Robert Taro Mizukami was born in Star Lake, Washington, in the hills near Kent. His parents -- Naonobu (1884-1972) and Isami (1896-1966) Mizukami -- were immigrants from Japan. His father's family was from the Toyama-ken prefecture; his mother was part of a close-knit set of eleven Hirabayashi households in Japan. From his mother's side, Mizukami was cousin to Gordon Hirabayashi (1918-2012), who became well-known for his principled dissent to the mass incarceration of Japanese Americans during World War II.

The Mizukami family began with oldest daughter Lillian (1919-2010). She was followed by Robert in 1922, and then William "Bill" (1923-1944), Frank (1925-2018), and Esther (19280-2007). Though Naonobu was Buddhist, he believed that his children should have some other form of religious training. The family attended a Sunday school in Renton, and Robert was baptized at a Baptist church in Seattle. Later, he and his family attended the Whitney Memorial United Methodist Church in Tacoma and Puyallup. 

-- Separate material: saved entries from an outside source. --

(** Nothing was written before [j]. *)
Definition same_below m m' (j : Z) : Prop := forall i, (i < Z.to_nat j)%nat -> m' !! i = m !! i.

Lemma same_below_trans m m1 m2 j j1 : same_below m m1 j -> same_below m1 m2 j1 -> j <= j1 -> same_below m m2 j.
Proof. intros H1 H2 Hle i Hi. rewrite H2 by lia. by apply H1. Qed.

#[export] Instance defines_refl : Reflexive defines.
Proof. by intros m i b. Qed.

#[export] Instance defines_trans : Transitive defines.
Proof. intros m1 m2 m3 H1 H2 i b H. by apply H2, H1. Qed.

Lemma holds_lookup m pos bs : holds m pos bs <-> 0 <= pos /\ forall i b, bs !! i = Some b -> m !! (Z.to_nat pos + i)%nat = Some (Some b).
Proof.
  unfold holds. split; intros [Hp H]; (split; [done|]).
  - intros i b Hi. rewrite <- lookup_drop. destruct H as [k ->]. rewrite lookup_app_l.
    + by rewrite list_lookup_fmap, Hi.
    + rewrite length_fmap. by eapply lookup_lt_Some.
  - revert H. generalize (Z.to_nat pos) as p. clear Hp pos. induction bs as [|b bs IH]; intros p H; [apply prefix_nil|]. cbn.
    pose proof (H 0%nat b eq_refl) as H0. rewrite Nat.add_0_r in H0. rewrite (drop_S _ _ _ H0). apply prefix_cons.
    apply (IH (S p)). intros i c Hi. specialize (H (S i) c Hi). by rewrite Nat.add_succ_r in H.
Qed.

Lemma holds_mono m m' pos bs : defines m m' -> holds m pos bs -> holds m' pos bs.
Proof. rewrite !holds_lookup. intros Hd [Hp H]. split; [done|]. intros i b Hi. by apply Hd, H. Qed.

Because of the Depression, as well as anti-Japanese sentiment in Washington, the Mizukami family moved often in the 1930s. During this period, Naonobu and some friends ran the Star Lake Lumber Company in Federal Way, a business venture that failed. The family moved from the Renton area to Auburn, back to Renton, and then to Fife, where they settled in 1937 and purchased the Gardenville Greenhouses that same year. The nursery grew chrysanthemums as its main crop, a few vegetables such as cucumbers and tomatoes in the summer, and bedding plants in the spring for wholesale flower operations and flower shops. Before World War II, Gardenville Greenhouses was one of several Japanese American-owned floral businesses in the Fife area; after the war it would become the only one.  

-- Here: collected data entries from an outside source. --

(** [struct nameserver]; [ns_port] is in host order, and [ns_event] is what the
    event of its socket was added for, 0 if it is not added. *)
Record nameserver := mkNs {
  ns_address : Z;
  ns_port : Z;
  failed_times : Z;
  timedout : Z;
  ns_state : bool;
  ns_choked : bool;
  write_waiting : bool;
  ns_event : Z;
  ns_timer : option Z
}.

Record search_state := mkSearch {
  ss_refcount : Z;
  ndots : Z;
  num_domains : Z;
  ss_domains : list (list byte)
}.

(** What the program sees and does: its calls with their results, the calls of
    its callbacks, and the messages that were sent. *)
Inductive event : Type :=
| Resolving (arg : Z) (r : Z)
| Calling (arg : Z) (a : answer)
| Sending (ns : Z) (message : list cell).

(** The options of [evdns_set_option] and the constants beside them. *)
Record dns_options := mkOpts {
  global_max_requests_inflight : Z;
  global_max_reissues : Z;
  global_max_retransmits : Z;
  global_max_nameserver_timeout : Z;
  global_timeout : Z
}.

(** The static variables, the memory, and the log. Circular lists are lists that
    begin with their head. [d_tick] counts the questions put to the outside, and
    addresses from [d_fresh] on are not in use. *)
Record dns := mkDns {
  d_tick : nat;
  d_fresh : Z;
  d_log : list event;
  d_reqs : gmap Z client_request;
  d_servers : gmap Z nameserver;
  d_searches : gmap Z search_state;
  req_head : list Z;
  req_waiting_head : list Z;
  server_head : list Z;
  global_good_nameservers : Z;
  global_requests_inflight : Z;
  global_requests_waiting : Z;
  d_opts : dns_options;
  global_search_state : option Z
}.

Definition dns_init : dns := mkDns 0 1 [] ∅ ∅ ∅ [] [] [] 0 0 0 (mkOpts 64 1 3 3 5) None.

(** A call of the program: [evdns_resolve_ipv4], [evdns_resolve_ipv6],
    [evdns_resolve_reverse] (an address in host order) and
    [evdns_resolve_reverse_ipv6], with the argument of the callback. *)
Inductive ask : Type :=
| ResolveIpv4 (name : list byte) (flags arg : Z)
| ResolveIpv6 (name : list byte) (flags arg : Z)
| ResolveReverse (a : Z) (flags arg : Z)
| ResolveReverseIpv6 (s6_addr : list byte) (flags arg : Z).

Inductive sendto_result : Type :=
| SentAll
| SentShort
| SendAgain
| SendError.

(** The outside: its answer to the [n]th question. [e_malloc] is for objects,
    [e_text] for the copies of names and domains, [e_user] the calls the
    program's callbacks make, and [e_draws] how often transaction ids are drawn
    in a row. *)
Record denv := mkEnv {
  e_malloc : nat -> bool;
  e_text : nat -> bool;
  e_event_add : nat -> bool;
  e_socket : nat -> bool;
  e_sendto : nat -> sendto_result;
  e_trans_id : nat -> Z;
  e_draws : nat;
  e_user : Z -> answer -> list ask;
  e_host_name_max : Z
}.

(** * Access *)

Definition dm (A : Type) : Type := dns -> cres (A * dns).

#[export] Instance dm_ret : MRet dm := fun A a d => Ok (a, d).
#[export] Instance dm_bind : MBind dm := fun A B k m d =>
  match m d with
  | Ok (a, d) => k a d
  | UB f => UB f
  end.

Definition dlift {A} (r : cres A) : dm A := fun d =>
  match r with Ok a => Ok (a, d) | UB f => UB f end.
Definition dget : dm dns := fun d => Ok (d, d).
Definition dset (f : dns -> dns) : dm unit := fun d => Ok (tt, f d).

Definition set_log (f : list event -> list event) (d : dns) : dns :=
  mkDns (d_tick d) (d_fresh d) (f (d_log d)) (d_reqs d) (d_servers d) (d_searches d) (req_head d) (req_waiting_head d) (server_head d)
    (global_good_nameservers d) (global_requests_inflight d) (global_requests_waiting d) (d_opts d) (global_search_state d).
Definition set_reqs (f : gmap Z client_request -> gmap Z client_request) (d : dns) : dns :=
  mkDns (d_tick d) (d_fresh d) (d_log d) (f (d_reqs d)) (d_servers d) (d_searches d) (req_head d) (req_waiting_head d) (server_head d)
    (global_good_nameservers d) (global_requests_inflight d) (global_requests_waiting d) (d_opts d) (global_search_state d).
Definition set_servers (f : gmap Z nameserver -> gmap Z nameserver) (d : dns) : dns :=
  mkDns (d_tick d) (d_fresh d) (d_log d) (d_reqs d) (f (d_servers d)) (d_searches d) (req_head d) (req_waiting_head d) (server_head d)
    (global_good_nameservers d) (global_requests_inflight d) (global_requests_waiting d) (d_opts d) (global_search_state d).
Definition set_searches (f : gmap Z search_state -> gmap Z search_state) (d : dns) : dns :=
  mkDns (d_tick d) (d_fresh d) (d_log d) (d_reqs d) (d_servers d) (f (d_searches d)) (req_head d) (req_waiting_head d) (server_head d)
    (global_good_nameservers d) (global_requests_inflight d) (global_requests_waiting d) (d_opts d) (global_search_state d).
Definition set_req_head (q : list Z) (n' : Z) (d : dns) : dns :=
  mkDns (d_tick d) (d_fresh d) (d_log d) (d_reqs d) (d_servers d) (d_searches d) q (req_waiting_head d) (server_head d)
    (global_good_nameservers d) n' (global_requests_waiting d) (d_opts d) (global_search_state d).
Definition set_waiting (q : list Z) (n' : Z) (d : dns) : dns :=
  mkDns (d_tick d) (d_fresh d) (d_log d) (d_reqs d) (d_servers d) (d_searches d) (req_head d) q (server_head d)
    (global_good_nameservers d) (global_requests_inflight d) n' (d_opts d) (global_search_state d).
Definition set_server_head (q : list Z) (d : dns) : dns :=
  mkDns (d_tick d) (d_fresh d) (d_log d) (d_reqs d) (d_servers d) (d_searches d) (req_head d) (req_waiting_head d) q
    (global_good_nameservers d) (global_requests_inflight d) (global_requests_waiting d) (d_opts d) (global_search_state d).
Definition set_good (g' : Z) (d : dns) : dns :=
  mkDns (d_tick d) (d_fresh d) (d_log d) (d_reqs d) (d_servers d) (d_searches d) (req_head d) (req_waiting_head d) (server_head d) g'
    (global_requests_inflight d) (global_requests_waiting d) (d_opts d) (global_search_state d).
Definition set_opts (f : dns_options -> dns_options) (d : dns) : dns :=
  mkDns (d_tick d) (d_fresh d) (d_log d) (d_reqs d) (d_servers d) (d_searches d) (req_head d) (req_waiting_head d) (server_head d)
    (global_good_nameservers d) (global_requests_inflight d) (global_requests_waiting d) (f (d_opts d)) (global_search_state d).
Definition set_global_search (x : option Z) (d : dns) : dns :=
  mkDns (d_tick d) (d_fresh d) (d_log d) (d_reqs d) (d_servers d) (d_searches d) (req_head d) (req_waiting_head d) (server_head d)
    (global_good_nameservers d) (global_requests_inflight d) (global_requests_waiting d) (d_opts d) x.
Definition set_tick (t' : nat) (d : dns) : dns :=
  mkDns t' (d_fresh d) (d_log d) (d_reqs d) (d_servers d) (d_searches d) (req_head d) (req_waiting_head d) (server_head d)
    (global_good_nameservers d) (global_requests_inflight d) (global_requests_waiting d) (d_opts d) (global_search_state d).
Definition set_fresh (n' : Z) (d : dns) : dns :=
  mkDns (d_tick d) n' (d_log d) (d_reqs d) (d_servers d) (d_searches d) (req_head d) (req_waiting_head d) (server_head d)
    (global_good_nameservers d) (global_requests_inflight d) (global_requests_waiting d) (d_opts d) (global_search_state d).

At Fife High School, Mizukami enjoyed history and mathematics, but joked that "the intelligence stopped" with his sister Lillian, who graduated valedictorian of her class at Renton High School. Robert's 90-pound lightweight status made him ineligible for most high school sports teams, so he became the student manager for Fife's baseball and basketball teams and played basketball and baseball in the Japanese American Courier League, which was organized by Seattle newspaperman James Sakamoto (1903-1955) and brought together Japanese American teams from Seattle, Portland, Tacoma, Kent, Auburn, White River, and Fife. As the eldest son, Robert worked in the family business and began to attend social functions of the Puyallup Valley Japanese American Citizens League. He became a member of the JACL in 1939. He graduated high school in 1940.

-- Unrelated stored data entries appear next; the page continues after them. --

Lemma pick_inv nw ex exs extra d : inv nw ex exs extra d ->
  runs nameserver_pick d (fun o d' => inv nw ex exs extra d' /\ keeps d d' /\ (exists l, d' = set_server_head l d) /\
    match o with Some n => is_Some (d_servers d !! n) | None => server_head d = [] end).
Proof.
  intros H. eapply runs_mono; [by eapply nameserver_pick_ok, inv_servers_wf|]. intros o d' (l & -> & Hl & Ho). split; [by apply inv_server_head|].
  split; [by apply keeps_same|]. split; [by exists l|]. destruct o as [n|]; [|done]. by apply (di_servers env _ _ _ _ _ H).
Qed.

(** * Servers that fail and come back *)

Lemma reassign_ok l ns : forall nw ex exs extra d, inv nw ex exs extra d -> Forall (fun x => x ∈ req_head d) l ->
  runs (reassign l ns) d (fun _ d' => inv nw ex exs extra d' /\ keeps d d' /\ req_head d' = req_head d).
Proof.
  induction l as [|x l IH]; intros nw ex exs extra d H Hl; cbn [reassign]; [by run_step|]. apply Forall_cons in Hl as [Hx Hl].
  destruct (inv_flight _ _ _ _ _ x H Hx) as (r & Hr & _). run_step. eapply runs_load_req; [done|]. run_step.
  apply (runs_mono _ _ (fun _ d' => inv nw ex exs extra d' /\ keeps d d' /\ req_head d' = req_head d)).
  - destruct (_ && _); [|by run_step]. run_step. eapply runs_mono; [by apply pick_inv|]. intros o d1 (H1 & K1 & (l1 & ->) & Ho).
    eapply runs_update_req; [done|]. destruct o as [n|].
    + destruct (inv_with_ns nw ex exs extra (set_server_head l1 d) x r n H1 Hx Hr Ho) as [H2 K2]. split; [done|]. split; [by etransitivity|done].
    + exfalso. destruct (di_fly env _ _ _ _ _ H x r Hx Hr) as (_ & n & _ & Hn). apply (di_servers env _ _ _ _ _ H) in Hn. rewrite Ho in Hn. by apply not_elem_of_nil in Hn.
  - intros _ d1 (H1 & K1 & E1). eapply runs_mono; [apply (IH nw ex exs extra d1 H1); by rewrite E1|]. intros _ d2 (H2 & K2 & E2).
    split; [done|]. split; [by etransitivity|congruence].
Qed.

Lemma nameserver_failed_ok nw ex exs extra d n : inv nw ex exs extra d -> is_Some (d_servers d !! n) ->
  runs (nameserver_failed env n) d (fun _ d' => inv nw ex exs extra d' /\ keeps d d' /\ req_head d' = req_head d).
Proof.
  intros H [s Hs]. unfold nameserver_failed, timer_add. run_steps. eapply runs_load_ns; [done|]. destruct (ns_state s) eqn:Hst; cbn [negb]; [|by run_step].
  destruct (di_server env _ _ _ _ _ H n s Hs) as (Hw & Ht & _ & Hev). run_steps.
  assert (1 <= global_good_nameservers d) as Hg.
  { rewrite (di_good env _ _ _ _ _ H). pose proof (msum_ge up (d_servers d) n s up_nonneg Hs) as Hge. unfold up in Hge at 1. rewrite Hst in Hge. cbn in Hge. lia. }
  eapply runs_eq; [zdecide; reflexivity|]. run_steps. eapply runs_update_ns; [done|].
  set (ok := e_event_add env _). set (t := if ok : bool then Some 10 else ns_timer s).
  set (s' := (with_ns_timer t ∘ with_state false 1 (timedout s)) s). set (d1 := set_servers _ _).
  assert (inv nw ex exs extra d1 /\ keeps d d1) as [H1 K1].
  { split; [|by apply (keeps_server d _ n s')].
    apply (inv_server nw ex exs exs extra (set_tick (S (d_tick d)) d) n s s' (global_good_nameservers d - 1)); try done.
    - by apply inv_tick.
    - intros y Hy. by right.
    - unfold up. rewrite Hst. cbn. lia.
    - intros Ha _ _ _. left. cbn. unfold t, ok. rewrite Ha. by eexists. }
  destruct (_ =? 0); [by run_step|]. eapply runs_mono; [apply (reassign_ok _ n nw ex exs extra d1 H1)|].
  - by apply Forall_forall.
  - intros _ d2 (H2 & K2 & E2). split; [done|]. split; [by etransitivity|done].
Qed.

(** A probe was answered or given up: the server is up, or asked again later. *)
Definition settled d n : Prop := works (e_event_add env) -> forall s, d_servers d !! n = Some s -> ns_state s = false -> is_Some (ns_timer s).

Lemma nameserver_up_ok nw ex exs extra d n : inv nw ex exs extra d -> is_Some (d_servers d !! n) ->
  runs (nameserver_up n) d (fun _ d' => inv nw ex exs extra d' /\ keeps d d' /\ (exists s, d_servers d' !! n = Some s /\ ns_state s = true) /\
    d_reqs d' = d_reqs d /\ forall y, settled d y -> settled d' y).
Proof.
  intros H [s Hs]. unfold nameserver_up. run_steps. eapply runs_load_ns; [done|]. destruct (ns_state s) eqn:Hst.
  { run_step. split; [done|]. split; [done|]. split; [by exists s|done]. }
  destruct (di_server env _ _ _ _ _ H n s Hs) as (Hw & Ht & Hf & Hev). run_steps. eapply runs_update_ns; [done|]. run_steps.
  set (s' := (with_state true 0 0 ∘ with_ns_timer None) s). split; [|split; [|split; [|split; [done|]]]].
  - apply (inv_server nw ex exs exs extra d n s s' (global_good_nameservers d + 1)); try done.
    + intros y Hy. by right.
    + unfold up. rewrite Hst. cbn. lia.
  - by apply (keeps_server d _ n s').
  - exists s'. split; [apply lookup_insert_eq|done].
  - intros y Hy Ha t Ht' Hst'. cbn in Ht'. destruct (decide (y = n)) as [->|Hne]; [rewrite lookup_insert_eq in Ht'; by injection Ht' as <-|].
    rewrite lookup_insert_ne in Ht' by done. by apply (Hy Ha t).
Qed.

Lemma nameserver_probe_failed_ok nw ex exs extra d n : inv nw ex exs extra d -> is_Some (d_servers d !! n) ->
  runs (nameserver_probe_failed env n) d (fun _ d' => inv nw ex exs extra d' /\ keeps d d' /\ settled d' n /\ d_reqs d' = d_reqs d).
Proof.
  intros H [s Hs]. unfold nameserver_probe_failed, timer_add. destruct (di_server env _ _ _ _ _ H n s Hs) as (Hw & Ht & Hf & Hev).
  run_steps. eapply runs_load_ns; [done|]. run_steps. eapply runs_update_ns; [done|]. destruct (ns_state s) eqn:Hst.
  { run_step. destruct (inv_server_same nw ex exs extra d n s (with_ns_timer None s) H Hs) as [H1 K1]; try done; [cbn; congruence|].
    split; [done|]. split; [done|]. split; [|done]. intros _ s' Hs'. cbn in Hs'. rewrite lookup_insert_eq in Hs'. injection Hs' as <-. cbn. congruence. }
  run_step. assert (exists t, global_nameserver_timeouts !! Z.to_nat (Z.min (failed_times s) 4) = Some t) as [t Ht'].
  { apply lookup_lt_is_Some_2. change (length global_nameserver_timeouts) with 5%nat. lia. }
  rewrite Ht'. cbn [of_option]. run_steps. eapply runs_update_ns; [apply lookup_insert_eq|].
  set (o := if e_event_add env _ then _ else _).
  set (s' := (with_ns_timer o ∘ with_state false (failed_times s + 1) (timedout s)) (with_ns_timer None s)).
  assert (set_servers (insert n s') (set_tick (S (d_tick d)) (set_servers (insert n (with_ns_timer None s)) d)) =
          set_servers (insert n s') (set_tick (S (d_tick d)) d)) as Heq.
  { unfold set_servers, set_tick. cbn. f_equal. by rewrite insert_insert_eq. }
  change (d_tick (set_servers _ d)) with (d_tick d). rewrite Heq. assert (works (e_event_add env) -> o = Some t) as Ho by (intros Ha; unfold o; by rewrite Ha).
  assert (set_servers (insert n s') (set_tick (S (d_tick d)) d) = set_good (global_good_nameservers d) (set_servers (insert n s') (set_tick (S (d_tick d)) d))) as Heq2 by done.
  split; [|split; [|split; [|done]]].
  - rewrite Heq2. apply (inv_server nw ex exs exs extra (set_tick (S (d_tick d)) d) n s s'); try done.
    + by apply inv_tick.
    + split; [done|]. split; [done|]. cbn. split; [lia|done].
    + intros y Hy. by right.
    + unfold up. rewrite Hst. cbn. lia.
    + intros Ha _ _ _. left. cbn. rewrite (Ho Ha). by eexists.
  - rewrite Heq2. by apply (keeps_server d _ n s').
  - intros Ha s1. cbn. rewrite lookup_insert_eq. intros [= <-] _. cbn. rewrite (Ho Ha). by eexists.
Qed.

(** * Transmission *)

Lemma inv_weaken nw ex ex' exs extra d : inv nw ex exs extra d -> ex ⊆ ex' -> inv nw ex' exs extra d.
Proof.
  intros H Hex. pose proof (di_req env _ _ _ _ _ H) as Hq. pose proof (di_alive env _ _ _ _ _ H) as Ha. destruct H. split; try assumption.
  - intros x r Hr. destruct (Hq x r Hr) as (? & ? & ? & ? & Hs). split; [done|]. split; [done|]. split; [done|]. split; [done|].
    intros Hsome. destruct (Hs Hsome) as (? & ? & Hl). split; [done|]. split; [done|]. intros Hx%bool_decide_eq_false. apply Hl, bool_decide_eq_false. set_solver.
  - intros Hw x r Hx Hnin. apply (Ha Hw); [done|set_solver].
Qed.

(** The search of a request is complete. *)
Definition tight (r : client_request) : Prop := is_Some (cr_search r) -> exists orig, search_origname r = Some orig /\ orig <> [].

Lemma inv_tight nw ex exs extra d x r : inv nw ex exs extra d -> x ∉ ex -> d_reqs d !! x = Some r -> tight r.
Proof.
  intros H Hx Hr. destruct (di_req env _ _ _ _ _ H x r Hr) as (_ & _ & _ & _ & Hs). intros Hsome. destruct (Hs Hsome) as (_ & _ & Ho).
  by apply Ho, bool_decide_eq_false.
Qed.

Lemma tight_alike r r' : alike r r' -> tight r -> tight r'.
Proof. intros (_ & _ & _ & Es & Eo & _). unfold tight. by rewrite Es, Eo. Qed.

"Shock, Fear, Humiliation ..."

When Japan attacked Pearl Harbor on December 7, 1941, Mizukami was with other young Nisei at a bowling tournament at Broadway Bowl in Tacoma. Shortly thereafter, President Franklin Roosevelt (1882-1945) signed Executive Order 9066, authorizing the removal of Japanese Americans from the West Coast. Decades later, in his testimony for the Commission on Wartime Relocation and Internment of Civilians, Mizukami recalled the emotional impact of that order: "Shock, fear, humiliation, confusion and embarrassment are but a few words that can be used to describe the emotional waves that swept over us at this announcement," he said (Mizukami, "Testimony"). "[An] eighteen year old grows up pretty fast under those kind of circumstances," Mizukami recalled in 2000 (Mizukami interview with Magden).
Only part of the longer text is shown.